Within the manosphere, the “red pill” no longer signifies truth-seeking but r a t h e r conversion to a new mindset. To be “red-pilled” is to adopt a preconfigured worldview in which modern society is fundamentally rigged against men, due to the alleged excesses of feminism. Put simply, it is the belief that male worth has been reduced by the world favouring women.
This thought process is dangerous because it reduces women’s values to little more than appearance and sexuality, flattening human relationships into transactions driven by status and desirability.
From there, misogyny becomes a framework through which young men interpret rejection and their own self-worth. What is more concerning, however, is not simply the existence of these ideas, but their mass appeal – and the extraordinary ease with which they are amplified or disseminated across the internet.
Prominent figures in the manosphere, such as Andrew Tate and Myron Gaines, have built large audiences by exploiting this worldview in podcasts, tweets, and reels. Their appeal is easy to parse; they speak with clarity in a cultural moment defined by ambiguity and offer rigid prescriptions where institutions are beginning to provide little beyond vague reassurance. In doing so, they position themselves as authority figures despite the extremity of their beliefs and, in some cases, their criminal allegations.
The influence has specifically been able to flourish at a moment when male insecurity and loneliness are increasingly easy to manipulate. Amid declining trust in public institutions, these figures step in and claim to speak unfiltered truths, supposedly unencumbered by social convention and political correctness.
This dynamic extends far beyond the manosphere, echoing patterns seen in more traditional forms of social organisation, from insular religious sects to political movements built on populist rhetoric.

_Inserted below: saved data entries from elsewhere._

(* ===== verification/Bytes.v ===== *)
(** * Byte buffers

    Lists indexed by [Z], the copy of a slice into a buffer at an offset, and
    the little-endian integers that the file system keeps in its blocks
    ([le32], [le64] and the casts of [SharedBlockBuffer::as_ref_at] in
    src/fs/redwing_efs/src/buffer.rs). *)

From S2P Require Import Prelude.

#[local] Open Scope Z_scope.

Notation zlen l := (Z.of_nat (length l)).

(** [&b[off..off + len]] *)
Definition sub {A} (off len : Z) (b : list A) : list A :=
  take (Z.to_nat len) (drop (Z.to_nat off) b).

(** [b[off..off + d.len()].copy_from_slice(d)] *)
Definition splice {A} (off : Z) (d b : list A) : list A :=
  take (Z.to_nat off) b ++ d ++ drop (Z.to_nat off + length d) b.

Section splices.
Context {A : Type}.
Implicit Types (b d : list A) (i off len : Z).

Lemma sub_length off len b : 0 <= off -> 0 <= len -> off + len <= zlen b -> zlen (sub off len b) = len.
Proof. intros. unfold sub. rewrite length_take, length_drop. lia. Qed.

Lemma splice_length off d b : 0 <= off -> off + zlen d <= zlen b -> length (splice off d b) = length b.
Proof. intros. unfold splice. rewrite !length_app, length_take, length_drop. lia. Qed.

(** A splice that starts in the list or at its end may extend it. *)
Lemma splice_zlen off d b : 0 <= off <= zlen b -> zlen (splice off d b) = Z.max (zlen b) (off + zlen d).
Proof. intros. unfold splice. rewrite !length_app, length_take, length_drop. lia. Qed.

Lemma lookup_splice off d b i : 0 <= off -> off <= zlen b -> 0 <= i ->
  splice off d b !! Z.to_nat i =
    if decide (off <= i < off + zlen d) then d !! Z.to_nat (i - off) else b !! Z.to_nat i.
Proof.
  intros. unfold splice. case_decide.
  - rewrite lookup_app_r; rewrite length_take; [|lia].
    rewrite lookup_app_l by lia. f_equal. lia.
  - destruct (decide (i < off)).
    + rewrite lookup_app_l by (rewrite length_take; lia). rewrite lookup_take_lt by lia. done.
    + rewrite lookup_app_r by (rewrite length_take; lia). rewrite length_take.
      rewrite lookup_app_r by lia. rewrite lookup_drop. f_equal. lia.
Qed.

Lemma lookup_sub off len b i : 0 <= off -> 0 <= i < len ->
  sub off len b !! Z.to_nat i = b !! Z.to_nat (off + i).
Proof.
  intros. unfold sub. rewrite lookup_take_lt by lia. rewrite lookup_drop. f_equal. lia.
Qed.

Lemma list_eq_Z b d : length b = length d -> (forall i, 0 <= i < zlen b -> b !! Z.to_nat i = d !! Z.to_nat i) -> b = d.
Proof.
  intros Hl H. apply list_eq_same_length with (length b); [done|done|].
  intros i x y Hi Hx Hy. specialize (H (Z.of_nat i)). rewrite Nat2Z.id in H.
  rewrite H in Hx by lia. congruence.
Qed.

Lemma sub_splice_eq off d b : 0 <= off -> off + zlen d <= zlen b -> sub off (zlen d) (splice off d b) = d.
Proof.
  intros. assert (Hl : zlen (sub off (zlen d) (splice off d b)) = zlen d).
  { apply sub_length; rewrite ?splice_length by lia; lia. }
  apply list_eq_Z; [lia|]. intros i Hi.
  rewrite lookup_sub by lia. rewrite lookup_splice by lia. rewrite decide_True by lia. f_equal. lia.
Qed.

Lemma sub_splice_ne off d b off' len : 0 <= off -> off + zlen d <= zlen b ->
  0 <= off' -> 0 <= len -> off' + len <= zlen b -> off' + len <= off \/ off + zlen d <= off' ->
  sub off' len (splice off d b) = sub off' len b.
Proof.
  intros. assert (Hl : zlen (sub off' len (splice off d b)) = len).
  { apply sub_length; rewrite ?splice_length by lia; lia. }
  assert (Hl' : zlen (sub off' len b) = len) by (apply sub_length; lia).
  apply list_eq_Z; [lia|]. intros i Hi.
  rewrite !lookup_sub by lia. rewrite lookup_splice by lia. by rewrite decide_False by lia.
Qed.

Lemma splice_splice off d1 d2 b : 0 <= off <= zlen b ->
  splice (off + zlen d1) d2 (splice off d1 b) = splice off (d1 ++ d2) b.
Proof.
  intros. apply list_eq_Z.
  - apply Nat2Z.inj. rewrite !splice_zlen, length_app by (rewrite ?splice_zlen; lia). lia.
  - intros i Hi. rewrite splice_zlen, splice_zlen in Hi by (rewrite ?splice_zlen; lia).
    rewrite !lookup_splice by (rewrite ?splice_zlen; lia). rewrite length_app.
    repeat case_decide; try lia; try done.
    + rewrite lookup_app_r by lia. f_equal. lia.
    + rewrite lookup_app_l by lia. done.
Qed.

Lemma splice_nil off b : 0 <= off <= zlen b -> splice off [] b = b.
Proof. intros. unfold splice. simpl. rewrite Nat.add_0_r. apply take_drop. Qed.

Lemma sub_full b : sub 0 (zlen b) b = b.
Proof. unfold sub. rewrite drop_0, Nat2Z.id. by apply take_ge. Qed.

Lemma sub_app off l1 l2 b : 0 <= off -> 0 <= l1 -> 0 <= l2 ->
  sub off (l1 + l2) b = sub off l1 b ++ sub (off + l1) l2 b.
Proof.
  intros. unfold sub. rewrite !Z2Nat.inj_add by lia. rewrite <- take_take_drop, drop_drop. done.
Qed.
End splices.

(** ** Little-endian integers *)

Fixpoint le_decode (l : list Z) : Z :=
  match l with
  | [] => 0
  | b :: t => b + 256 * le_decode t
  end.

Fixpoint le_encode (n : nat) (z : Z) : list Z :=
  match n with
  | O => []
  | S n' => z mod 256 :: le_encode n' (z / 256)
  end.

Definition is_byte (x : Z) : Prop := 0 <= x < 256.

Lemma le_encode_length n z : length (le_encode n z) = n.
Proof. revert z. induction n; intros; simpl; auto. Qed.

Lemma le_encode_bytes n z : Forall is_byte (le_encode n z).
Proof.
  revert z. induction n; intros; simpl; constructor; [|done].
  unfold is_byte. pose proof (Z.mod_pos_bound z 256). lia.
Qed.

Lemma le_decode_encode n z : 0 <= z < 256 ^ Z.of_nat n -> le_decode (le_encode n z) = z.
Proof.
  revert z. induction n as [|n IH]; intros z Hz; simpl; [simpl in Hz; lia|].
  rewrite Nat2Z.inj_succ, Z.pow_succ_r in Hz by lia.
  rewrite IH; [pose proof (Z.div_mod z 256); lia|].
  split; [apply Z.div_pos; lia|]. apply Z.div_lt_upper_bound; lia.
Qed.

Lemma le_decode_range l : Forall is_byte l -> 0 <= le_decode l < 256 ^ zlen l.
Proof.
  unfold is_byte. induction 1 as [|x l Hx Hl IH]; simpl length; simpl le_decode; [lia|].
  rewrite Nat2Z.inj_succ, Z.pow_succ_r by lia. lia.
Qed.

Lemma le_encode_decode l : Forall is_byte l -> le_encode (length l) (le_decode l) = l.
Proof.
  unfold is_byte. induction 1 as [|x l Hx Hl IH]; [done|]. cbn [length le_encode le_decode].
  rewrite (Z.mul_comm 256), Z.mod_add, Z.div_add by lia.
  rewrite Z.mod_small, Z.div_small by lia. by rewrite Z.add_0_l, IH.
Qed.

(** The [i]-th [u64] of a buffer seen as an array of them. *)
Definition u64_at (b : list Z) (i : Z) : Z := le_decode (sub (8 * i) 8 b).
Definition set_u64 (i v : Z) (b : list Z) : list Z := splice (8 * i) (le_encode 8 v) b.

Definition is_u64 (v : Z) : Prop := 0 <= v < 2 ^ 64.

Section words.
Implicit Types (b : list Z) (i j v : Z).

Lemma set_u64_length i v b : 0 <= i -> 8 * i + 8 <= zlen b -> length (set_u64 i v b) = length b.
Proof. intros. apply splice_length; rewrite ?le_encode_length; lia. Qed.

Lemma u64_at_set_eq i v b : 0 <= i -> 8 * i + 8 <= zlen b -> is_u64 v -> u64_at (set_u64 i v b) i = v.
Proof.
  intros ? ? Hv. unfold u64_at, set_u64.
  assert (H8 : zlen (le_encode 8 v) = 8) by (rewrite le_encode_length; lia).
  pose proof (sub_splice_eq (8 * i) (le_encode 8 v) b) as E. rewrite H8 in E.
  rewrite E by lia. by apply le_decode_encode.
Qed.

Lemma u64_at_set_ne i j v b : 0 <= i -> 8 * i + 8 <= zlen b -> 0 <= j -> 8 * j + 8 <= zlen b -> i <> j ->
  u64_at (set_u64 i v b) j = u64_at b j.
Proof.
  intros. unfold u64_at, set_u64. rewrite sub_splice_ne; rewrite ?le_encode_length; lia || done.
Qed.

Lemma sub_Forall (P : Z -> Prop) off len b : Forall P b -> Forall P (sub off len b).
Proof. intros. unfold sub. by apply Forall_take, Forall_drop. Qed.

Lemma splice_Forall (P : Z -> Prop) off d b : Forall P b -> Forall P d -> Forall P (splice off d b).
Proof. intros. unfold splice. rewrite !Forall_app. auto using Forall_take, Forall_drop. Qed.

Lemma u64_at_zeros n i : u64_at (replicate n 0) i = 0.
Proof.
  unfold u64_at. assert (Hz : Forall (fun x => x = 0) (sub (8 * i) 8 (replicate n 0))).
  { apply sub_Forall, Forall_replicate. done. }
  induction Hz as [|x l -> _ IH]; simpl; lia.
Qed.

Lemma set_u64_bytes i v b : Forall is_byte b -> Forall is_byte (set_u64 i v b).
Proof. intros. apply splice_Forall; [done|apply le_encode_bytes]. Qed.

Lemma u64_at_range i b : Forall is_byte b -> 0 <= i -> 8 * i + 8 <= zlen b -> is_u64 (u64_at b i).
Proof.
  intros Hb ? ?. unfold u64_at, is_u64. pose proof (le_decode_range _ (sub_Forall is_byte (8 * i) 8 b Hb)) as H'.
  rewrite sub_length in H' by lia. done.
Qed.
End words.

Lemma splice_sub {A} off len (b : list A) : 0 <= off -> 0 <= len -> off + len <= zlen b ->
  splice off (sub off len b) b = b.
Proof.
  intros. pose proof (sub_length off len b ltac:(lia) ltac:(lia) ltac:(lia)) as Hl.
  assert (length (splice off (sub off len b) b) = length b) by (apply splice_length; lia).
  apply list_eq_Z; [done|]. intros i Hi. rewrite lookup_splice by lia.
  case_decide; [|done]. rewrite lookup_sub by lia. f_equal. lia.
Qed.

Lemma encode_u64_at i b : Forall is_byte b -> 0 <= i -> 8 * i + 8 <= zlen b -> le_encode 8 (u64_at b i) = sub (8 * i) 8 b.
Proof.
  intros Hb ? ?. unfold u64_at. pose proof (sub_length (8 * i) 8 b ltac:(lia) ltac:(lia) ltac:(lia)) as Hl.
  replace 8%nat with (length (sub (8 * i) 8 b)) by lia. by apply le_encode_decode, sub_Forall.
Qed.

Lemma set_u64_id i b : Forall is_byte b -> 0 <= i -> 8 * i + 8 <= zlen b -> set_u64 i (u64_at b i) b = b.
Proof.
  intros Hb ? ?. unfold set_u64. rewrite encode_u64_at by done. apply splice_sub; lia.
Qed.

(** ** Bits of machine words *)

Lemma bits_lt_pow2 a n : 0 <= a -> 0 <= n -> (forall m, n <= m -> Z.testbit a m = false) -> a < 2 ^ n.
Proof.
  intros Ha Hn Hbits. destruct (decide (a = 0)) as [->|]; [lia|].
  apply Z.log2_lt_pow2; [lia|]. destruct (Z.lt_ge_cases (Z.log2 a) n) as [|Hge]; [done|].
  specialize (Hbits _ Hge). rewrite Z.bit_log2 in Hbits by lia. done.
Qed.

Lemma testbit_above a n m : 0 <= a < 2 ^ n -> n <= m -> Z.testbit a m = false.
Proof.
  intros Ha Hm. destruct (decide (a = 0)) as [->|]; [apply Z.bits_0|].
  apply Z.bits_above_log2; [lia|]. apply Z.lt_le_trans with n; [|done]. apply Z.log2_lt_pow2; lia.
Qed.

Lemma testbit_shiftl_1 t m : 0 <= t -> Z.testbit (Z.shiftl 1 t) m = bool_decide (m = t).
Proof.
  intros. rewrite Z.shiftl_1_l. case_bool_decide; [subst; by apply Z.pow2_bits_true|].
  by apply Z.pow2_bits_false; congruence.
Qed.

Lemma bit_test w t : 0 <= t -> (Z.land (Z.shiftr w t) 1 =? 1) = Z.testbit w t.
Proof.
  intros. change 1 with (Z.ones 1) at 1. rewrite Z.land_ones, Z.shiftr_div_pow2 by lia.
  rewrite Z.pow_1_r, <- Z.testbit_spec' by done. by destruct (Z.testbit w t).
Qed.

Lemma lor_bit_u64 w t : is_u64 w -> 0 <= t < 64 -> is_u64 (Z.lor w (Z.shiftl 1 t)).
Proof.
  unfold is_u64. intros Hw Ht. assert (0 <= Z.lor w (Z.shiftl 1 t)).
  { apply Z.lor_nonneg. split; [lia|]. apply Z.shiftl_nonneg. lia. }
  split; [done|]. apply bits_lt_pow2; [done|lia|]. intros m Hm.
  rewrite Z.lor_spec, (testbit_above w 64 m), testbit_shiftl_1 by lia.
  rewrite bool_decide_false by lia. done.
Qed.

Lemma ldiff_bit_u64 w t : is_u64 w -> is_u64 (Z.ldiff w (Z.shiftl 1 t)).
Proof.
  unfold is_u64. intros Hw. assert (0 <= Z.ldiff w (Z.shiftl 1 t)) by (apply Z.ldiff_nonneg; lia).
  split; [done|]. apply bits_lt_pow2; [done|lia|]. intros m Hm.
  by rewrite Z.ldiff_spec, (testbit_above w 64 m) by lia.
Qed.

#[global] Arguments sub : simpl never.
#[global] Arguments splice : simpl never.
#[global] Arguments u64_at : simpl never.
#[global] Arguments set_u64 : simpl never.
#[global] Opaque u64_at set_u64.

What distinguishes the manosphere, however, is its audience. It draws heavily on young and impressionable men navigating social and economic precarity. In the United Kingdom, youth unemployment has fluctuated in recent years, while rising living costs have made independence increasingly difficult to attain. Amongst these economic pressures, there are narrower paths to stability. This is where digital spaces can take up space and make individuals more receptive to simplified explanations that bring comfort.
To be told that one’s struggles are not incidental, but systemic (and the result of identifiable antagonists), can be perversely reassuring.
The deeper problem, then, is not simply the existence of figures like Tate or the persistence of misogynistic subcultures. It is the ease with which authority is conferred upon them and how mindlessly we elevate their voices. Younger, naïve audiences mistake their confidence for credibility and their community for comfort. And in doing so, they suspend the very faculty that might allow us to question these figures and their messages.
Unfortunately, there is no simple corrective or antidote. Calls to “log off” or disengage from digital life, while not without merit, underestimate the structural forces at play. The incentives that shape online discourse, from recommendation algorithms to monetisation models, are unlikely to disappear. Nor is the human desire for belonging easily displaced.
What remains, then, is the more difficult task of cultivating critical distance. To learn how to resist swallowing the red pill, in its contemporary sense, is not merely to reject a set of ideas, but to question the process by which those ideas acquire authority. It requires a willingness to sit with ambiguity, to interrogate certainty, and to recognise that the most compelling narratives are not always the most truthful.